Then Megan was going to accompany me as we kept the slow-talking party rolling around Europe, to places like Stockholm, Antwerp, Oslo, and that lush bed of history and hijinks: Amsterdam, where we hoped to sample our first hashish of the new year. Then on to Reykjavik and its many wonders, including the monumental Imagine Peace Tower, created by Yoko Ono. Which I imagine to be both a hugely inspiring, artistic edifice of sculptural light and color and another great spot for spousal frottage.

But alas, these delights were bound for the bin, along with the hopes and plans of so much of the world once the lockdowns began. I was especially disappointed because these European shows would have marked the first time that I inflicted my Donkey Thoughts upon audiences for whom English was not their first language. This thrilled me and terrified me, as I had little idea what to expect in terms of a response to my material.
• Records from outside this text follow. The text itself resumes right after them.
(* ===== verification/HeapRanges.v ===== *)
(** * The ranges of the kernel heap

    The memory that the heap has from the page allocator is a set of ranges, each
    tiled by a sentinel, areas that are free or in use, and a sentinel.  [hinv] is the
    invariant: the headers in memory describe the tiling, no two free areas are
    neighbours, and the free lists of [HeapLists] hold exactly the free areas. *)

From stdpp Require Import base tactics numbers list list_numbers gmap.
From Stdlib Require Import ZArith Lia.
From S2P Require Import Prelude Heap HeapLists.
#[local] Open Scope Z_scope.

Module HeapRanges.
Import Heap HeapLists.

(** ** Tilings *)

(** Areas in memory order: whether they are free, and their sizes. *)
Notation areas := (list (bool * Z)).

(** A range from the page allocator: the size of the left sentinel, and the areas. *)
Record range := mk_range { sentinel : Z; items : areas }.

Fixpoint total (l : areas) : Z := match l with [] => 0 | (_, s) :: l' => s + total l' end.
Fixpoint free_total (l : areas) : Z := match l with [] => 0 | (f, s) :: l' => (if f then s else 0) + free_total l' end.

(** The address of the last area, or [left]. *)
Fixpoint last_area (left a : Z) (l : areas) : Z := match l with [] => left | (_, s) :: l' => last_area a (a + s) l' end.

Definition left_word (f : bool) (left : Z) : Z := if f then tag_as_free left else left.

(** The headers of the areas [l] from address [a] on, after the area at [left]:
    address, first word and second word. *)
Fixpoint headers (left a : Z) (l : areas) : list (Z * Z * Z) :=
  match l with [] => [] | (f, s) :: l' => (a, left_word f left, s) :: headers a (a + s) l' end.

Definition range_end (b : Z) (o : range) : Z := b + sentinel o + total (items o) + 16.

Definition range_headers (b : Z) (o : range) : list (Z * Z * Z) :=
  (b, 0, sentinel o) :: headers b (b + sentinel o) (items o) ++
  [(b + sentinel o + total (items o), last_area b (b + sentinel o) (items o), 0)].

(** The areas of kind [f], by address. *)
Fixpoint area_list (f : bool) (a : Z) (l : areas) : list (Z * Z) :=
  match l with [] => [] | (g, s) :: l' => (if Bool.eqb f g then [(a, s)] else []) ++ area_list f (a + s) l' end.

Definition area_ok (x : bool * Z) : Prop := 32 ≤ x.2 ∧ x.2 mod 8 = 0.

Fixpoint coalesced (l : areas) : Prop :=
  match l with
  | [] => True
  | (f, _) :: l' => coalesced l' ∧ match l' with (true, _) :: _ => f = false | _ => True end
  end.

Definition max_range : Z := max_area.

Record range_ok (b : Z) (o : range) : Prop := {
  ro_base : 0 < b ∧ b mod 4096 = 0;
  ro_sentinel : 16 ≤ sentinel o < 48 ∧ sentinel o mod 8 = 0;
  ro_areas : Forall area_ok (items o);
  ro_coalesced : coalesced (items o);
  ro_end : range_end b o mod 4096 = 0;
  ro_max : range_end b o ≤ b + max_range;
  ro_top : range_end b o ≤ 2 ^ 63 }.

Lemma total_app l1 l2 : total (l1 ++ l2) = total l1 + total l2.
Proof. induction l1 as [|[f s] l1 IH]; cbn [app total]; lia. Qed.
Lemma free_total_app l1 l2 : free_total (l1 ++ l2) = free_total l1 + free_total l2.
Proof. induction l1 as [|[f s] l1 IH]; cbn [app free_total]; lia. Qed.
Lemma last_area_app left a l1 l2 : last_area left a (l1 ++ l2) = last_area (last_area left a l1) (a + total l1) l2.
Proof.
  revert left a. induction l1 as [|[f s] l1 IH]; intros left a; cbn [app total last_area]; [by rewrite Z.add_0_r|]. rewrite IH. f_equal. lia.
Qed.
Lemma headers_app left a l1 l2 : headers left a (l1 ++ l2) = headers left a l1 ++ headers (last_area left a l1) (a + total l1) l2.
Proof.
  revert left a. induction l1 as [|[f s] l1 IH]; intros left a; cbn [app total last_area headers]; [by rewrite Z.add_0_r|]. rewrite IH. do 3 f_equal. lia.
Qed.
Lemma area_list_app f a l1 l2 : area_list f a (l1 ++ l2) = area_list f a l1 ++ area_list f (a + total l1) l2.
Proof.
  revert a. induction l1 as [|[g s] l1 IH]; intros a; cbn [app total area_list]; [by rewrite Z.add_0_r|]. rewrite IH, app_assoc. do 2 f_equal. lia.
Qed.

Lemma total_nonneg l : Forall area_ok l → 0 ≤ total l ∧ total l mod 8 = 0.
Proof.
  induction 1 as [|[f s] l [Hs Ha] Hl IH]; cbn [total]; [done|]. cbn in Hs, Ha. split; [lia|]. by rewrite Z.add_mod, Ha, (proj2 IH) by lia.
Qed.
Lemma free_total_le l : Forall area_ok l → 0 ≤ free_total l ≤ total l.
Proof. induction 1 as [|[f s] l [Hs Ha] Hl IH]; cbn [total free_total]; [done|]. cbn in Hs. destruct f; lia. Qed.

Definition ends_free (l : areas) : bool := match last l with Some (true, _) => true | _ => false end.
Definition starts_free (l : areas) : bool := match l with (true, _) :: _ => true | _ => false end.

Lemma coalesced_app l1 l2 : coalesced (l1 ++ l2) ↔ coalesced l1 ∧ coalesced l2 ∧ (ends_free l1 && starts_free l2 = false).
Proof.
  induction l1 as [|[f s] l1 IH]; cbn [app coalesced]; [naive_solver|]. rewrite IH. destruct l1 as [|[g t] l1].
  - cbn. unfold ends_free. cbn. destruct l2 as [|[[] t] l2], f; cbn; naive_solver.
  - assert (E : ends_free ((f, s) :: (g, t) :: l1) = ends_free ((g, t) :: l1)) by done. rewrite E. cbn [app]. destruct g; naive_solver.
Qed.

(** Where the areas of a list are. *)
Lemma area_list_range f a l x s :
  Forall area_ok l → (x, s) ∈ area_list f a l → ∃ l1 l2, l = l1 ++ (f, s) :: l2 ∧ x = a + total l1.
Proof.
  intros Hok. revert a. induction Hok as [|[g t] l [Ht Hta] Hl IH]; intros a; cbn [area_list]; [by intros ?%not_elem_of_nil|].
  rewrite elem_of_app. intros [Hx|Hx].
  - destruct (Bool.eqb f g) eqn:E; [|by apply not_elem_of_nil in Hx]. apply Bool.eqb_prop in E as ->. apply list_elem_of_singleton in Hx as [= -> ->].
    exists [], l. cbn. split; [done|lia].
  - destruct (IH _ Hx) as (l1 & l2 & -> & ->). exists ((g, t) :: l1), l2. cbn [app total]. split; [done|lia].
Qed.

Lemma area_list_in f a l1 s l2 : (a + total l1, s) ∈ area_list f a (l1 ++ (f, s) :: l2).
Proof. rewrite area_list_app. apply elem_of_app. right. cbn [area_list]. rewrite Bool.eqb_reflx. by left. Qed.

Lemma area_list_bounds f a l x s : Forall area_ok l → (x, s) ∈ area_list f a l → a ≤ x ∧ x + s ≤ a + total l ∧ 32 ≤ s ∧ s mod 8 = 0 ∧ (x - a) mod 8 = 0.
Proof.
  intros Hok Hx. destruct (area_list_range f a l x s Hok Hx) as (l1 & l2 & -> & ->). apply Forall_app in Hok as [H1 H2]. apply Forall_cons in H2 as [[Hs Ha] H2].
  apply total_nonneg in H1, H2. rewrite total_app. cbn [total]. cbn in Hs, Ha. replace (a + total l1 - a) with (total l1) by lia. lia.
Qed.

Lemma header_bounds left a l e : Forall area_ok l → e ∈ headers left a l → a ≤ e.1.1 ∧ e.1.1 + 32 ≤ a + total l.
Proof.
  intros Hok. revert left a. induction Hok as [|[g t] l [Ht Hta] Hl IH]; intros left a; cbn [headers]; [by intros ?%not_elem_of_nil|].
  apply total_nonneg in Hl as [Hl _]. cbn in Ht. cbn [total]. rewrite elem_of_cons. intros [->|He]; [cbn; lia|]. destruct (IH _ _ He). lia.
Qed.

(** ** The invariant *)

Definition is_area (O : gmap Z range) (f : bool) (x s : Z) : Prop :=
  ∃ b o, O !! b = Some o ∧ (x, s) ∈ area_list f (b + sentinel o) (items o).

Definition header_in (w : gmap Z Z) (e : Z * Z * Z) : Prop := w !! e.1.1 = Some e.1.2 ∧ w !! (e.1.1 + 8) = Some e.2.

Definition range_sum (f : areas → Z) (O : gmap Z range) : Z := map_fold (λ _ o acc, f (items o) + acc) 0 O.

Record ranges_ok (w : gmap Z Z) (O : gmap Z range) : Prop := {
  rs_range b o : O !! b = Some o → range_ok b o;
  rs_apart b c o p : O !! b = Some o → O !! c = Some p → b ≠ c → range_end b o ≤ c ∨ range_end c p ≤ b;
  rs_headers b o e : O !! b = Some o → e ∈ range_headers b o → header_in w e;
  rs_mapped b o : O !! b = Some o → mapped w b (range_end b o) }.

Definition frees_of (F : gmap Z Z) (O : gmap Z range) : Prop := ∀ x s, F !! x = Some s ↔ is_area O true x s.

Record hinv (h : heap) (O : gmap Z range) : Prop := {
  hv_ranges : ranges_ok (words h) O;
  hv_lists : ∃ F L, lists_inv h F L ∧ frees_of F O;
  hv_remaining : remaining h = range_sum free_total O;
  hv_total : range_sum total O < 4000000000 }.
I relished the prospect of making people laugh by “cleverly” referencing a few local idioms or slang terms, like “bollocks”, “hashish”, or “Boris can eat my ass”.

Planning such a tour is quite a persnickety chore within my particular circus, because I often have acting work lined up six months to a year in advance, and booking the venues for my humorist pageant needs to happen about a year ahead of time as well in order to secure the good theatres before that son of a bitch Billy Eilish, whoever that guy is, hogs them all up again.
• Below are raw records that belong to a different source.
Lemma fresh_inv h O ptr gross c :
  hinv h O → answer_ok O ptr gross → 4096 ≤ gross ≤ max_range → gross mod 4096 = 0 →
  ∃ h', add_to_heap (map_pages h ptr gross c) ptr gross false = Some h' ∧ heap_size h' = heap_size h ∧
    same_blocks h h' O (<[ptr := mk_range 16 [(true, gross - 32)]]> O) ∧ O !! ptr = None.
Proof.
  intros Hi Ha Hg Hga. pose proof (hv_ranges _ _ Hi) as Hr. destruct (hv_lists _ _ Hi) as (F & L & Hl & HF). destruct (fresh_range O ptr gross Ha Hg Hga) as [Hok Hend].
  set (o := mk_range 16 [(true, gross - 32)]) in *. destruct Ha as (Hp0 & Hpa & _ & Htot & Hap). pose proof (page_8 _ Hpa) as Hp8. pose proof (page_8 _ Hga) as Hg8.
  pose proof (clear_of_ranges _ _ _ _ _ Hr HF Hap) as Hc. set (h0 := map_pages h ptr gross c).
  assert (Hout : ∀ z, ¬ (ptr ≤ z < ptr + gross) → words h0 !! z = words h !! z) by (intros z Hz; apply map_pages_outside; (done || lia)).
  pose proof (range_sum_le O ltac:(intros b p Hb; apply (rs_range _ _ Hr b p Hb))) as Hsum. pose proof (hv_remaining _ _ Hi) as Hrem.
  assert (Hl0 : lists_inv h0 F L) by (apply (clear_lists h h0 F L ptr (ptr + gross)); done).
  assert (Hm0 : mapped (words h0) ptr (ptr + gross)) by (apply map_pages_mapped; (done || lia)).
  destruct (add_to_heap_ok h0 F L ptr gross Hl0 Hc Hp0 Hp8) as (h' & L' & E & Hsz & Hrm & Hl' & Hh & Ht); [unfold max_range in *; lia|done|done|change (remaining h0) with (remaining h); lia|].
  assert (Hnone : O !! ptr = None).
  { destruct (O !! ptr) as [p|] eqn:Ep; [|done]. destruct (rs_range _ _ Hr _ _ Ep) as [_ [Hs _] Hia _ _ _ _]. pose proof (total_nonneg _ Hia). specialize (Hap _ _ Ep). unfold range_end in Hap. lia. }
  assert (Hareas : ∀ f x s, is_area (<[ptr := o]> O) f x s ↔ (f = true ∧ x = ptr + 16 ∧ s = gross - 32) ∨ is_area O f x s).
  { intros f x s. rewrite (insert_areas _ _ _ _ _ _ Hnone). unfold o. cbn [sentinel items area_list]. rewrite app_nil_r. destruct f; cbn [Bool.eqb]; [rewrite list_elem_of_singleton|rewrite elem_of_nil]; naive_solver. }
  assert (Hkeep : ∀ b p z, O !! b = Some p → b ≤ z < range_end b p → ¬ link_word F z → words h' !! z = words h !! z).
  { intros b p z Hb Hz Hn. destruct (Hap b p Hb); (rewrite (proj2 Ht); [apply Hout; lia|intros [?|?]; [lia|done]]). }
  assert (Hdom : ∀ b p z, O !! b = Some p → b ≤ z < range_end b p → is_Some (words h' !! z) ↔ is_Some (words h !! z)).
  { intros b p z Hb Hz. rewrite (proj1 Ht), Hout; [done|]. destruct (Hap b p Hb); lia. }
  exists h'. split; [exact E|]. split; [exact Hsz|]. split; [|done]. split; [split| |].
  - apply insert_range; [|done|by rewrite Hend|done|rewrite Hend; by eapply mapped_touched].
    eapply ranges_kept; [exact Hr|exact HF|done|exact Hkeep|exact Hdom].
  - exists (<[ptr + 16 := gross - 32]> F), L'. split; [done|]. intros x s. rewrite Hareas, <- (HF x s). rewrite lookup_insert_Some. split; [naive_solver|].
    intros [(_ & -> & ->)|Hx]; [by left|]. right. split; [|done]. intros <-. destruct (Hc _ _ Hx); unfold max_range, max_area in *; lia.
  - rewrite range_sum_insert, Hrm by done. change (remaining h0) with (remaining h). rewrite Hrem. unfold o. cbn. lia.
  - rewrite range_sum_insert by done. unfold o. cbn. lia.
  - intros y t. rewrite Hareas. naive_solver.
  - intros y t z Hy Hz. pose proof Hy as (b & p & Hb & Hyb). destruct (area_in_range _ _ _ _ _ _ _ Hr Hb Hyb) as (? & ? & ? & _). apply (Hkeep b p); [done|lia|].
    intros Hlk. destruct (link_word_area _ _ _ _ Hr HF Hlk) as (u & v & Hu & Huv & _). destruct (areas_apart _ _ _ _ _ _ _ _ Hr Hy Hu) as [(_ & _ & ?)|?]; [done|lia].
Qed.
SO, to at long last answer your questions, I absolutely plan to come back in the next two or three years and play my clumsy songs for the teeming dozens of you misguided Europeans who give a damn, and yes, I’m still calling you Brits “Europeans” because I’m not a nationalist dipshit, and also Boris can eat my ass.

I’ll have the fish & chips with mushy peas, please and thank you, with a Scotch Egg for dessert.

Carla Cook of Austin, Texas asks,

“Hello sir, I have a question about Scotch. In the last year I have discovered the Grangestone line of single malt scotches, which are delightfully smooth. My question for you concerns their scotches aged in casks of other alcohols—bourbon, rum, and sherry casks to be exact. Is it a travesty to do this? Do I need to turn in my Scotch card? Or do you need to try them and agree with me?”

Carla, thank you very kindly for these excellent questions.

I’ll start off my answer by reminding or newly informing you Muleteers that I have a fiduciary/love relationship some six or seven years old now with Lagavulin single malt scotch, in which the love came first, sixteen years earlier. One of the main creators of Parks and Recreation (the television show in which I portrayed Ron Swanson), a benevolent genius named Michael Schur, adored this particular elixir of the gods from the tiny Scottish island of Islay (spelled I-S-L-A-Y). Lagavulin, particularly the 16-year-old version, was coincidentally my favorite scotch as well, ever since my dear friend Scott King had purchased me my first glass of the stuff (neat) at the Chicago Film Festival in 1999 at a nearby bar while our film Treasure Island played for a lucky audience in those theatres at Water Tower Place.

This magnificent giggle-juice became the frequently relied-upon libation of my character Ron Swanson, so much so that the show eventually traveled all the way to England and then on up to Scotland, to Islay, and to the distillery itself. A magical, wizened creature there named Iain McArthur gave us his expert tour of the buildings and the works, situated on a picturesque little bay off the North Atlantic. He shook my hand and plied me with a couple drams of venerated, unfiltered liquid, pulled straight from a basement barrel fifty years old if it was a day, and here was where my Bachelor of Fine Arts degree saved my very life.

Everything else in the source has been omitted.